MoviePass, which has been around since 2011, now has more than two million subscribers, up from 20,000 in August, when the company drastically cut prices. Suddenly you could see a movie a day in theaters, 365 days a year, for $10 a month. It's such an eye-popping deal that 32 percent of MoviePass's own subscribers believe the service won't last, according to data released this week by National Research Group, a movie industry consulting firm.

Uncertainty about the future of MoviePass has been fueled by Helios's volatile stock price and a recent decision to stop selling new movie-a-day subscriptions — for a limited time, MoviePass insists — in favor of a promotion with iHeartRadio that offers four movies a month for three months for about $30.

Mr. Farnsworth, whose previous ventures have included a pay-per-call psychic hotline, insisted that the naysayers were wrong. He pointed to that National Research Group study, which was conducted for The Hollywood Reporter, noting that it also found that 84 percent of MoviePass users said they would recommend the service and 83 percent are seeing more movies in theaters than they were before becoming subscribers.

"That's exactly what we've been saying," he said.

Mr. Farnsworth spoke in a joint interview with Mitch Lowe, chief executive of MoviePass. They came across as giddy — something that Mr. Farnsworth chalked up to the thrill of owning a "hot company," and that Mr. Lowe, eating from a bag of Fritos, credited to "alcohol."

"We love the idea that everybody thinks that we're going to fail," Mr. Lowe said. "It's exactly what people told us at Netflix and Redbox. And then suddenly they all turned around and realized we were too big to stop." Mr. Lowe was an executive at Netflix from 1998 to 2003 and served as president of Redbox, the DVD rental company, from 2009 to 2011.

Under the MoviePass business model, theaters are paid full price for every admission. People who sign up receive a membership card that functions like a debit card. When members want to see a movie (no more than one a day), they use a MoviePass smartphone app to check in at the theater. The app instantly transfers the price of a ticket to the membership card. Members in turn use the card to pay for entry. And it all works independently of theaters.

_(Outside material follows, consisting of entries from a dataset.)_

Lemma sum_loop_below a n acc : 0 ≤ a → a + Z.of_nat n ≤ lim → sum_loop m' a n acc = sum_loop m a n acc.
Proof.
  revert a acc. induction n as [|n IH]; intros a acc Ha Hn; cbn [sum_loop]; [done|].
  rewrite Hm by lia. apply IH; lia.
Qed.
Lemma memcmp_lit_below p lit : 0 ≤ p → p + Z.of_nat (length lit) ≤ lim → memcmp_lit m' p lit = memcmp_lit m p lit.
Proof.
  revert p. induction lit as [|c lit IH]; intros p Hp Hn; cbn [memcmp_lit length] in *; [done|].
  rewrite Hm by lia. destruct (negb _); [done|]. apply IH; lia.
Qed.
Lemma is_mp_below p : 0 ≤ p → p + 16 ≤ lim → is_mp m' p = is_mp m p.
Proof. intros Hp Hl. unfold is_mp, mp_sum. by rewrite memcmp_lit_below, sum_loop_below by (cbn; lia). Qed.
Lemma mpsearch1_loop_below fuel p e : 0 ≤ p → e + 16 ≤ lim →
  mpsearch1_loop m' fuel p e = mpsearch1_loop m fuel p e ∧ ∀ q, mpsearch1_loop m fuel p e = Some q → 0 ≤ q < e.
Proof.
  revert p. induction fuel as [|fuel IH]; intros p Hp He; cbn [mpsearch1_loop]; [done|].
  destruct (Z.ltb_spec p e) as [Hlt|]; [|done]. rewrite is_mp_below by lia. destruct (is_mp m p); [|apply IH; [apply u32_range|done]].
  split; [done|]. intros q [= <-]. lia.
Qed.
Lemma mpsearch_below : (∀ x, 0 ≤ m x < 256) → Z.lor (Z.shiftl (m 0x414) 8) (m 0x413) ≤ 640 → 0x101000 ≤ lim →
  mpsearch m' = mpsearch m ∧ ∀ q, mpsearch m = Some q → 0 ≤ q < lim - 16.
Proof.
  intros Hb Hbase Hlim. unfold mpsearch. rewrite !Hm by lia. set (p := Z.shiftl _ 4).
  change (0x400 + 0x14) with 0x414. change (0x400 + 0x13) with 0x413.
  set (base := Z.lor (Z.shiftl (m 0x414) 8) (m 0x413)) in *.
  assert (∀ a b, 0 ≤ a < 256 → 0 ≤ b < 256 → 0 ≤ Z.lor (Z.shiftl a 8) b < 65536) as Hword.
  { intros a b Ha Hb'. rewrite Z.shiftl_mul_pow2 by lia. change (2 ^ 8) with 256. split; [apply Z.lor_nonneg; lia|].
    pose proof (Z.add_lor_land (a * 256) b). pose proof (Z.land_nonneg (a * 256) b). lia. }
  assert (0 ≤ p < 0x100000) as Hp.
  { unfold p. rewrite Z.shiftl_mul_pow2 by lia. pose proof (Hword (m (0x400 + 0x0F)) (m (0x400 + 0x0E)) (Hb _) (Hb _)). lia. }
  assert (∀ a len, 0 ≤ a → u32 (a + len) + 16 ≤ 0x101000 →
    mpsearch1 m' a len = mpsearch1 m a len ∧ ∀ q, mpsearch1 m a len = Some q → 0 ≤ q < lim - 16) as H1.
  { intros a len Ha Hl. unfold mpsearch1. destruct (mpsearch1_loop_below (S (Z.to_nat (len / 16 + 1))) a (u32 (a + len))) as [-> Hq];
      [done|lia|]. split; [done|]. intros q Hs. specialize (Hq q Hs). lia. }
  destruct (H1 0xF0000 0x10000) as [E3 H3]; [lia|vm_compute; congruence|].
  assert (0 ≤ base) by (apply Hword; apply Hb).
  destruct (H1 (u32 (base * 1024 - 1024)) 1024) as [E2 H2]; [apply u32_range| |].
  { destruct (Z.eq_dec base 0) as [->|]; [vm_compute; congruence|].
    rewrite (u32_small (base * 1024 - 1024)) by lia. rewrite u32_small by lia. lia. }
  destruct (Z.eqb_spec p 0) as [Hp0|Hp0]; cbn [negb].
  - rewrite E2, E3. destruct (mpsearch1 m (u32 (base * 1024 - 1024)) 1024) as [q|]; [|split; [reflexivity|exact H3]].
    split; [reflexivity|]. intros q' [= <-]. by apply H2.
  - destruct (H1 p 1024) as [E1 H1']; [lia|rewrite u32_small; lia|]. rewrite E1, E3.
    destruct (mpsearch1 m p 1024) as [q|]; [|split; [reflexivity|exact H3]]. split; [reflexivity|]. intros q' [= <-]. by apply H1'.
Qed.
Lemma mp_table_below conf mp es : (∀ x, 0 ≤ m x < 256) → Z.lor (Z.shiftl (m 0x414) 8) (m 0x413) ≤ 640 → 0x101000 ≤ lim →
  mp_table m conf mp es → conf + conf_length m conf ≤ lim →
  mp_table m' conf mp es ∧ conf_lapicaddr m' conf = conf_lapicaddr m conf.
Proof.
  intros Hb Hbase Hlim [Hc Hok Ha Hlen Hlo Hhi] Hend. destruct (mpsearch_below Hb Hbase Hlim) as [Hs Hq].
  assert (∀ a, 0 ≤ a → a + 4 ≤ lim → load4 m' a = load4 m a) as Hl4.
  { intros a H0 H1. unfold load4. by rewrite !Hm by lia. }
  assert (conf_length m' conf = conf_length m conf) as Hl by (unfold conf_length; by rewrite !Hm by lia).
  assert (mpconfig m' = Some (conf, mp)) as Hc'.
  { rewrite <- Hc. revert Hc. unfold mpconfig. rewrite Hs. destruct (mpsearch m) as [q|] eqn:Hqs; [|done]. cbn [mbind option_bind].
    specialize (Hq q eq_refl). unfold mp_physaddr, conf_version, mp_sum. rewrite Hl4 by lia.
    destruct (load4 m (q + 4) =? 0); [done|].
    destruct (Z.eqb_spec (memcmp_lit m (load4 m (q + 4)) PCMP_SIG) 0) as [He|He]; cbn [negb]; [|done].
    destruct (negb _ && negb _) eqn:Hv; [done|]. destruct (Z.eqb_spec (u8 (sum_loop m (load4 m (q + 4)) (Z.to_nat (conf_length m (load4 m (q + 4)))) 0)) 0) as [Hsum|]; cbn [negb]; [|done].
    intros [= <- <-]. rewrite memcmp_lit_below by (try change (Z.of_nat (length PCMP_SIG)) with 4; lia). rewrite He, Hl, sum_loop_below by lia. rewrite Hsum. rewrite Hm by lia. by rewrite Hv. }
  split; [|unfold conf_lapicaddr; rewrite Hl4 by lia; done]. constructor; try done; [|by rewrite Hl..].
  apply mem_at_lookup. intros i x Hi. rewrite Hm; [by eapply mem_at_lookup|]. apply lookup_lt_Some in Hi. lia.
Qed.
End below.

To a degree, the service depends on traditional subscription economics: more people pay than go. "We're profitable on 88 percent of our customers," Mr. Farnsworth said.

It gets more complicated, however, when you consider heavy users and the price of movie tickets. According to the National Association of Theater Owners, the organization holding its annual gathering in Las Vegas, tickets cost an average of $8.97. But theaters in cities like New York, Los Angeles and San Francisco routinely charge $16.50 for a standard ticket.

MoviePass believes it can make money by striking bulk ticket pricing partnerships with theaters; charging studios fees to promote new films to members; and perhaps even growing big enough (20 million subscribers is a goal) to demand a slice of concession revenue, although Mr. Lowe appears, for now at least, to have backed away from that particular aspiration.

"It's really a mistake for people to think that we're after their concessions," he said.

Mr. Lowe and Mr. Farnsworth said they already had some deals in place with studios, although they would not say which ones. "We're collecting significant revenue from partnerships," Mr. Lowe said. "But they say: 'Don't tell anyone that we're paying you. We don't want to make the theater owners mad.'"

Too late. Companies like AMC Entertainment, the largest theater chain in North America, have dismissed MoviePass as a fly-by-night operation. "AMC has absolutely no intention — I repeat, no intention — of sharing any — I repeat, any — of our admissions revenue or our concessions revenue," Adam Aron, AMC's chief executive, told analysts late last year.

Mr. Aron remains a nonbeliever. Told by a reporter about the assertions made by Mr. Farnsworth and Mr. Lowe about financial viability and improved customer service (they have vastly expanded that department), Mr. Aron narrowed his eyes and said, "Our view on MoviePass hasn't changed."